Как волны моря грозного, вздымаются, взвиваются
И хлещут пеной алою их стоны и мольбы,
И руки их усталые тоскливо поднимаются,
И просят, просят помощи забытые рабы…
О, рыцари надменные! О, дети наслаждения!
Я чашу песнопения дал выпить вам до дна,
Я спел вам песнь мучения. До смертного мгновения
В сердцах у вас останется, как вещий крик, она…

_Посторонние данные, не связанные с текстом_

(* ===== verification/FileOps.v ===== *)
(** * What balloc, bmap, readi and writei of fs.c do to the content of files

    The operations, run on an inode that the process has locked, in any layer with
    [TransactionLaws]: [writei_refines] and [readi_refines] are on the list of the file's bytes.
    The witnesses run on the log over the buffer cache. *)

From S2P Require Import Prelude Bio Blocks Log Txn Fs FileData.

(** * The operations *)
Lemma wp_for_find_skip {S A R} (l1 l2 : list A) (body : A → M S (option R)) (Q : option R → S → Prop) s :
  (∀ x, x ∈ l1 → body x s = Ret None s) → wp (for_find l2 body) Q s → wp (for_find (l1 ++ l2) body) Q s.
Proof.
  induction l1 as [|x l1 IH]; intros Hn Hl; [done|]. cbn [app for_find]. apply wp_bind.
  apply (wp_intro _ _ _ None s); [apply Hn; set_solver|]. apply IH; [|done]. intros. apply Hn. set_solver.
Qed.
Definition NFILE : nat := 100.
Definition PIPESIZE : Z := 512.
Inductive file_type := FD_NONE | FD_PIPE | FD_INODE.
#[export] Instance file_type_eq_dec : EqDecision file_type.
Proof. solve_decision. Defined.
Record file := mkFile {
  f_type : file_type;  (* type *)
  f_ref : Z;  (* ref *)
  readable : Z;
  writable : Z;
  f_pipe : nat;  (* pipe *)
  f_ip : nat;  (* ip *)
  f_off : Z;  (* off *)
}.
Definition set_f_type (x : file_type) (r : file) : file :=
  mkFile x (f_ref r) (readable r) (writable r) (f_pipe r) (f_ip r) (f_off r).
Definition set_f_ref (x : Z) (r : file) : file :=
  mkFile (f_type r) x (readable r) (writable r) (f_pipe r) (f_ip r) (f_off r).
Definition set_readable (x : Z) (r : file) : file :=
  mkFile (f_type r) (f_ref r) x (writable r) (f_pipe r) (f_ip r) (f_off r).
Definition set_writable (x : Z) (r : file) : file :=
  mkFile (f_type r) (f_ref r) (readable r) x (f_pipe r) (f_ip r) (f_off r).
Definition set_f_pipe (x : nat) (r : file) : file :=
  mkFile (f_type r) (f_ref r) (readable r) (writable r) x (f_ip r) (f_off r).
Definition set_f_ip (x : nat) (r : file) : file :=
  mkFile (f_type r) (f_ref r) (readable r) (writable r) (f_pipe r) x (f_off r).
Definition set_f_off (x : Z) (r : file) : file :=
  mkFile (f_type r) (f_ref r) (readable r) (writable r) (f_pipe r) (f_ip r) x.
Record pipe := mkPipe {
  p_data : Z → Z;  (* data *)
  nread : Z;
  nwrite : Z;
  readopen : Z;
  writeopen : Z;
}.
Definition set_p_data (x : Z → Z) (r : pipe) : pipe :=
  mkPipe x (nread r) (nwrite r) (readopen r) (writeopen r).
Definition set_nread (x : Z) (r : pipe) : pipe :=
  mkPipe (p_data r) x (nwrite r) (readopen r) (writeopen r).
Definition set_nwrite (x : Z) (r : pipe) : pipe :=
  mkPipe (p_data r) (nread r) x (readopen r) (writeopen r).
Definition set_readopen (x : Z) (r : pipe) : pipe :=
  mkPipe (p_data r) (nread r) (nwrite r) x (writeopen r).
Definition set_writeopen (x : Z) (r : pipe) : pipe :=
  mkPipe (p_data r) (nread r) (nwrite r) (readopen r) x.
(** ftable, the pipes, the fields of the current process, and the file system. *)
Record files (T D : Type) := mkFiles {
  ftable : list file;
  pipes : gmap nat pipe;
  killed : bool;  (* myproc()->killed *)
  fsys : fs T D;
}.
Arguments mkFiles {T D} _ _ _ _.
Arguments ftable {T D} _.
Arguments pipes {T D} _.
Arguments killed {T D} _.
Arguments fsys {T D} _.
Definition set_ftable {T D} (x : list file) (r : files T D) : files T D :=
  mkFiles x (pipes r) (killed r) (fsys r).
Definition set_pipes {T D} (x : gmap nat pipe) (r : files T D) : files T D :=
  mkFiles (ftable r) x (killed r) (fsys r).
Definition set_killed {T D} (x : bool) (r : files T D) : files T D :=
  mkFiles (ftable r) (pipes r) x (fsys r).
Definition set_fsys {T D} (x : fs T D) (r : files T D) : files T D :=
  mkFiles (ftable r) (pipes r) (killed r) x.

(** How a turn of a pipe operation ends: asleep before byte [i], or with a return value. *)
Inductive turn := Asleep (i : Z) | Returned (r : Z).

(** ** pipe.c, on one pipe *)
Section pipe.
(** The loop of [pipewrite] of [n] bytes from byte [i] on; [addr] are the bytes from there. *)
Fixpoint write_bytes (killed : bool) (addr : list Z) (n i : Z) : M pipe turn :=
  match addr with
  | [] => mret (Returned n)
  | c :: addr =>
      p ← gets (λ p, p);
      if nwrite p =? u32 (nread p + PIPESIZE) then
        if (readopen p =? 0) || killed then mret (Returned (-1))
        else mret (Asleep i)
      else
        modify (λ p, set_nwrite (u32 (nwrite p + 1)) (set_p_data (<[nwrite p mod PIPESIZE := c]> (p_data p)) p)) ;;
        write_bytes killed addr n (i + 1)
  end.
(** A turn of [pipewrite]: from the start ([i = 0]) or from a sleep before byte [i]. *)
Definition pipewrite (killed : bool) (addr : list Z) (n i : Z) : M pipe turn :=
  write_bytes killed (drop (Z.to_nat i) (take (Z.to_nat n) addr)) n i.

(** The copy loop of [piperead]: [n] bytes are still wanted. *)
Fixpoint read_bytes (n : nat) : M pipe (list Z) :=
  match n with
  | O => mret []
  | S n =>
      p ← gets (λ p, p);
      if nread p =? nwrite p then mret []
      else
        modify (set_nread (u32 (nread p + 1))) ;;
        l ← read_bytes n;
        mret (p_data p (nread p mod PIPESIZE) :: l)
  end.
(** A turn of [piperead]: the bytes stored to [addr] are the second result. *)
Definition piperead (killed : bool) (n : Z) : M pipe (turn * list Z) :=
  p ← gets (λ p, p);
  if (nread p =? nwrite p) && negb (writeopen p =? 0) then
    if killed then mret (Returned (-1), []) else mret (Asleep 0, [])
  else
    l ← read_bytes (Z.to_nat n);
    mret (Returned (Z.of_nat (length l)), l).
End pipe.

Section code.
Context {T D : Type} `{Transactions T} `{Devices D}.
Notation M_files := (M (files T D)).

Definition in_fs {A} (m : M (fs T D) A) : M_files A := zoom fsys set_fsys m.
Definition in_log {A} (m : M T A) : M_files A := in_fs (low m).
Definition file_at (f : nat) : M_files file := l ← gets ftable; aget l (Z.of_nat f).
Definition fset (f : nat) (g : file → file) : M_files () := modify (λ s, set_ftable (alter g f (ftable s)) s).
(** A pipe operation on the page [p]; a page that is no pipe any more is a wild pointer. *)
Definition on_pipe {A} (p : nat) (m : M pipe A) : M_files A := λ s,
  match pipes s !! p with
  | Some x => zoom (λ _, x) (λ x s, set_pipes (<[p := x]> (pipes s)) s) m s
  | None => Fault "pipe page was freed"
  end.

Гости слушали трубадура с возрастающим удивлением и беспокойством. По мере того, как трубадур пел, — в зале становилось все темнее и темнее, и в сгущавшейся мгле странно изменялся его вид: из стройного и красивого юноши он на глазах у всех превращался в сгорбленного старика-нищего в рваных лохмотьях и с сумой за плечами… И когда прозвучали последние слова песни и воцарилась тишина, все сидели в оцепенении, не веря своим глазам.

И вдруг раздался громкий плач испуганной дамы:

— Мне страшно!.. Мне темно!.. Я умираю!..

Граф Людвиг вскочил с места.

— Обманщик! Негодяй! Гоните его прочь!..

— Это призрак, привидение!.. — восклицали гости.

— Да сгинет сатана! — торжественно, голосом заклятия провозгласил капеллан.

Рыцари выхватили мечи и с криком кинулись на страшного старика. Но он вырос во тьме в огромное, лохматое чудовище, пронесся над их головами, подобно огромной черной птице, и исчез…

И сразу стало светлее.

— Какой зловещий призрак! — говорили взволнованные гости.

Рыцари гневно размахивали мечами. Женщины плакали. Граф Людвиг приказывал зажечь как можно более свечей и факелов, чтобы прогнать оседавшую повсюду, словно копоть, тьму.

— Что с вами, рыцари и дамы? — воскликнула графиня Берта, снова появившись в зале. — Почему такой испуг? Что устрашило вас? Убогий нищий?.. На кого вы подняли мечи? На скорбь, на нищету! Неужели вы никогда не встречали таких несчастных?.. Зачем вы зовете привидением живую действительность?.. Опустите же ваши мечи. Взгляните: у меня нет ни меча, ни иного оружия, но мне не страшен этот бедный и печальный трубадур…

Но графине не внимали испуганные гости. В огромном зале глухо гудели взволнованные голоса. Кубки были забыты, кушанья оставлены. Все встали с мест и толклись беспорядочной гурьбой, не зная, что предпринять. Пламя в камине угасло, и под потолком и в углах колебались страшные, черные тени, грозившие поглотить все окружающее.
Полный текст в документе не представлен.